This particular fragment of testimony by A.J. and Michael was therefore
hearsay, and it should have been excluded. And if this was the only evidence
presented to the jury to prove Norma’s state of mind—her reliance on the
false and misleading advertising and marketing of Philip Morris to explain
why she continued to smoke Philip Morris’ cigarettes, I would be joining,
rather than dissenting from, the majority opinion.
But the objected-to testimony was not the only evidence presented by
Plaintiff to the jury on this issue of why Norma continued to smoke cigarettes.
Indeed, several witnesses testified at trial that Norma told them—at a time
when she was still smoking cigarettes—that the reason she was continuing
to smoke was because she believed the filtered cigarettes were safer, and
that her belief was based on what she had been told by the cigarette
companies in their ads and marketing. Much of this testimony was
indistinguishable from that described above; the difference is that Norma
33 made these admissible statements to explain why she was still smoking—
i.e., in reliance on the advertising and marketing campaign about the safety
of its filtered cigarettes. This testimony was not hearsay, and was properly
admitted in order to establish Norma’s “then-existing state of mind,” see §
90.803(3)(b), Fla. Stat., rather than “[a]n after-the-fact statement of memory
or belief to prove the fact remembered or believed . . . .” Id.
B. The Admissible Testimony Properly Presented to the Jury
Admissible Testimony from Norma’s Husband, Jules
The most compelling testimony came from Norma’s husband, Jules.
He testified to statements Norma made to him—while she was still
smoking— that she believed the magazine ads and articles which told her
filtered cigarettes were safe and didn’t cause cancer. This was the most
direct evidence in the trial on the question of Norma’s detrimental reliance
on Philip Morris’ fraudulent and misleading advertising and marketing of
cigarettes. Here are the excerpts of Jules’ properly-admitted trial testimony:
Q. Was she a person that would listen to scientists and doctors? A. Yes.
Q. Back in the '70s and '80s, did she understand that the manufacturer of a product knew more about the safety of the product than anybody else? A. I believe she did --
Q. Did she read the newspapers and other publications? 34 A. Yes.
Q. Watch TV? A. Yes.
Q. The news?
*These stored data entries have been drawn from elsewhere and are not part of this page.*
(** * abstract-search-server.js: the MCP abstract search server

    A shallow embedding of [src/abstract-search-server.js]: the text
    normalizer [cleanAbstract], the two abstract providers and the selector
    [getBestAbstract], the tool handlers of [MCPServer] and the line handler
    registered in [main]. *)

From Stdlib Require Import String Ascii List ZArith NArith Bool Lia Arith.
From Stdlib Require Import DecimalString.
Import ListNotations.

Local Open Scope N_scope.
Set Warnings "-register-all,-abstract-large-number".

(** ** JavaScript strings

    A JavaScript string is a sequence of UTF-16 code units; [length],
    [substring], the regular expressions of [cleanAbstract] and [trim] all work
    on code units. *)

Definition code_unit := N.
Definition jsstring := list code_unit.

(** String literals of the source are written as Rocq literals (UTF-8 bytes)
    and decoded to code units. *)
Definition cont (b : N) : N := N.land b 63.

Definition units_of_code_point (cp : N) : jsstring :=
  if cp <? 65536 then [cp]
  else [55296 + N.shiftr (cp - 65536) 10; 56320 + N.land (cp - 65536) 1023].

Fixpoint utf16_of_bytes (bs : list N) : jsstring :=
  match bs with
  | [] => []
  | b0 :: t0 =>
    if b0 <? 128 then b0 :: utf16_of_bytes t0
    else match t0 with
    | [] => [b0]
    | b1 :: t1 =>
      if b0 <? 224 then
        (N.shiftl (N.land b0 31) 6 + cont b1) :: utf16_of_bytes t1
      else match t1 with
      | [] => [b0; b1]
      | b2 :: t2 =>
        if b0 <? 240 then
          (N.shiftl (N.land b0 15) 12 + N.shiftl (cont b1) 6 + cont b2)
            :: utf16_of_bytes t2
        else match t2 with
        | [] => [b0; b1; b2]
        | b3 :: t3 =>
          units_of_code_point
            (N.shiftl (N.land b0 7) 18 + N.shiftl (cont b1) 12
             + N.shiftl (cont b2) 6 + cont b3) ++ utf16_of_bytes t3
        end
      end
    end
  end.

Definition utf16 (s : string) : jsstring :=
  utf16_of_bytes (map N_of_ascii (list_ascii_of_string s)).

Fixpoint str_eqb (a b : jsstring) : bool :=
  match a, b with
  | [], [] => true
  | x :: a', y :: b' => (x =? y) && str_eqb a' b'
  | _, _ => false
  end.

(** The characters the normalizer looks at. *)
Definition LT : code_unit := 60.   (* '<' *)
Definition GT : code_unit := 62.   (* '>' *)
Definition SPACE : code_unit := 32.

(** [\s] of a JavaScript regular expression, which is also the set that
    [String.prototype.trim] strips: WhiteSpace and LineTerminator. *)
Definition is_space (c : code_unit) : bool :=
  ((9 <=? c) && (c <=? 13)) || (c =? 32) || (c =? 160) || (c =? 5760)
  || ((8192 <=? c) && (c <=? 8202)) || (c =? 8232) || (c =? 8233)
  || (c =? 8239) || (c =? 8287) || (c =? 12288) || (c =? 65279).

(** ** Regular-expression replacement

    [s.replace(/re/g, repl)]: scan from the left; where the expression matches,
    emit [repl] and go on after the match, otherwise copy one code unit.  A
    matcher returns the input left after the match at the head of its
    argument.  Every expression of the source consumes at least one unit. *)
Definition matcher := jsstring -> option jsstring.

Fixpoint replace_fuel (fuel : nat) (m : matcher) (repl s : jsstring) : jsstring :=
  match fuel with
  | O => s
  | S fuel' =>
    match s with
    | [] => []
    | c :: r =>
      match m s with
      | Some rest => repl ++ replace_fuel fuel' m repl rest
      | None => c :: replace_fuel fuel' m repl r
      end
    end
  end.

Definition replace_all (m : matcher) (repl s : jsstring) : jsstring :=
  replace_fuel (length s) m repl s.

(** [[^>]+] is greedy: it takes every unit up to the next '>' or the end. *)
Fixpoint span_not_gt (s : jsstring) : jsstring * jsstring :=
  match s with
  | [] => ([], [])
  | c :: r =>
    if c =? GT then ([], s)
    else let (body, rest) := span_not_gt r in (c :: body, rest)
  end.

(** [[^>]+>] : at least one unit other than '>', then '>'.  When the greedy
    run reaches the end of the input no shorter run helps, because the unit
    after a shorter run is not '>' either. *)
Definition match_body_gt (s : jsstring) : option jsstring :=
  match span_not_gt s with
  | (_ :: _, _ :: rest) => Some rest
  | _ => None
  end.

Fixpoint match_literal (lit s : jsstring) : option jsstring :=
  match lit with
  | [] => Some s
  | x :: lit' =>
    match s with
    | [] => None
    | c :: r => if c =? x then match_literal lit' r else None
    end
  end.

Definition match_seq (lit : jsstring) (s : jsstring) : option jsstring :=
  match match_literal lit s with
  | Some r => match_body_gt r
  | None => None
  end.

(** [/<[^>]+>/], [/<jats:[^>]+>/] and [/<\/jats:[^>]+>/]. *)
Definition re_tag : matcher := match_seq [LT].
Definition re_jats_open : matcher := match_seq (utf16 "<jats:").
Definition re_jats_close : matcher := match_seq (utf16 "</jats:").

Fixpoint drop_space (s : jsstring) : jsstring :=
  match s with
  | [] => []
  | c :: r => if is_space c then drop_space r else s
  end.

(** [/\s+/] *)
Definition re_spaces : matcher := fun s =>
  match s with
  | c :: r => if is_space c then Some (drop_space r) else None
  | [] => None
  end.

Definition trim (s : jsstring) : jsstring :=
  rev (drop_space (rev (drop_space s))).

Definition NA : jsstring := utf16 "N/A".
Definition ELLIPSIS : jsstring := utf16 "...".

(** [cleanAbstract] on a string that passed the guard of its first line. *)
Definition clean_text (abstract : jsstring) : jsstring :=
  let cleanText := replace_all re_tag [] abstract in
  let cleanText := replace_all re_jats_open [] cleanText in
  let cleanText := replace_all re_jats_close [] cleanText in
  let cleanText := trim (replace_all re_spaces [SPACE] cleanText) in
  if (500 <? length cleanText)%nat then firstn 500 cleanText ++ ELLIPSIS
  else cleanText.

(** [s.length] *)
Definition str_length (s : jsstring) : nat := List.length s.

Definition is_empty (s : jsstring) : bool :=
  match s with [] => true | _ => false end.

(** ** JavaScript values

    What [JSON.parse], axios and xml2js hand to the program, and what the
    program builds from it.  [Obj] lists the own enumerable properties in the
    order [for...in] visits them.  Numbers are the integers (ids, counts,
    status codes). *)
Inductive value : Type :=
| Undefined
| Null
| Bool (b : bool)
| Num (n : Z)
| Str (s : jsstring)
| Arr (elems : list value)
| Obj (props : list (jsstring * value)).

Inductive error_kind := TypeError | ReferenceError | SyntaxError | AxiosError.

Record js_error := mkError { kind : error_kind; message : jsstring }.

Inductive outcome (A : Type) : Type :=
| Ok (a : A)
| Throw (e : js_error).
Arguments Ok {A} a.
Arguments Throw {A} e.

Definition obind {A B} (o : outcome A) (f : A -> outcome B) : outcome B :=
  match o with
  | Ok a => f a
  | Throw e => Throw e
  end.

(** [ToBoolean] *)
Definition truthy (v : value) : bool :=
  match v with
  | Undefined | Null => false
  | Bool b => b
  | Num n => negb (n =? 0)%Z
  | Str s => negb (is_empty s)
  | Arr _ | Obj _ => true
  end.

(** [a || b] *)
Definition or_else (a b : value) : value := if truthy a then a else b.

(** [v === "literal"] *)
Definition is_str (v : value) (lit : jsstring) : bool :=
  match v with
  | Str s => str_eqb s lit
  | _ => false
  end.

Fixpoint assoc (key : jsstring) (props : list (jsstring * value)) : value :=
  match props with
  | [] => Undefined
  | (k, v) :: props' => if str_eqb k key then v else assoc key props'
  end.

Fixpoint has_key (key : jsstring) (props : list (jsstring * value)) : bool :=
  match props with
  | [] => false
  | (k, _) :: props' => str_eqb k key || has_key key props'
  end.

(** [Number.prototype.toString] on an integer (below 10^21 in size, where
    JavaScript prints every digit). *)
Definition Number_toString (n : Z) : jsstring :=
  utf16 (NilZero.string_of_int (Z.to_int n)).

Definition null_deref (what key : jsstring) : js_error :=
  mkError TypeError
    (utf16 "Cannot read properties of " ++ what ++ utf16 " (reading '"
     ++ key ++ utf16 "')").

(** [v.key] and [v['key']] for the property names the source reads; none of
    them is a property of a prototype. *)
Definition get_prop (v : value) (key : jsstring) : outcome value :=
  match v with
  | Undefined => Throw (null_deref (utf16 "undefined") key)
  | Null => Throw (null_deref (utf16 "null") key)
  | Obj props => Ok (assoc key props)
  | Arr elems =>
    if str_eqb key (utf16 "length") then Ok (Num (Z.of_nat (List.length elems)))
    else Ok Undefined
  | Str s =>
    if str_eqb key (utf16 "length") then Ok (Num (Z.of_nat (str_length s)))
    else Ok Undefined
  | Bool _ | Num _ => Ok Undefined
  end.

(** [v[i]] for a literal index. *)
Definition get_index (v : value) (i : nat) : outcome value :=
  match v with
  | Arr elems => Ok (nth i elems Undefined)
  | Str s => Ok (match nth_error s i with Some c => Str [c] | None => Undefined end)
  | _ => get_prop v (Number_toString (Z.of_nat i))
  end.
A. Yes.
Q. Was Norma aware that there was a controversy about smoking and health? A. Yes.
Q. What did she know? A. Well, she believed -- she believed that what she read in the magazines or she showed me the articles showing that there was no proof that cigarette smoking caused cancer. And she also -- she would show me the advertisements showing that the filters in cigarettes would take out the bad stuff.
Q. And did she believe that? A. She absolutely believed that.
Q. And how do you know that? A. Because she kept on smoking, and she – she would show me from time to time these articles showing that cigarette smoking would cause -- there was no proof that cigarette smoking caused cancer.
Q. When you met her in 1969, she was smoking a Virginia Slim cigarette? A. Correct.
Q. Was that a filtered cigarette? A. Yes.
Q. So how were filters being advertised back then? A. Well, they were advertised that the filters would take the bad stuff out of the cigarettes.
35 Q. And did -- did tobacco companies disclose that information? A. Not that I know of.
Q. Well, first of all, did she know -- let me back that up and ask it. Did she know that filtered cigarettes were just a gimmick? A. No.
Q. Did she know that filtered cigarettes did not provide any safety? A. No.
Q. And did she know that filters did not take out any of the bad stuff? A. No.
Q. All right. Did the tobacco companies disclose that information to her? A. No.
Q. Now, did you believe that filtered cigarettes actually provided some sort of safety? A. I believe what she showed me and – whatever she showed me, I did not have -- I had no reason not to believe.
Q. When did Norma -- you know, when did she come to the realization that filters -- you know, the cigarettes with filters on it did not work? A. When she was diagnosed with cancer.
Admissible Testimony from Norma’s Sons, A.J. and Michael
In addition, Norma’s two sons, A.J. and Michael—the very same
witnesses whose hearsay testimony the majority opinion relies upon for its
reversal—provided admissible testimony that Norma, while still smoking 36 cigarettes, told each of them she was continuing to smoke because she
believed that the filtered cigarettes she was smoking were safer.
● A.J.’s Testimony
A.J. testified that he asked his mother about this after he heard in high
school that smoking could be bad for her:
Q. And what did she say in response to that?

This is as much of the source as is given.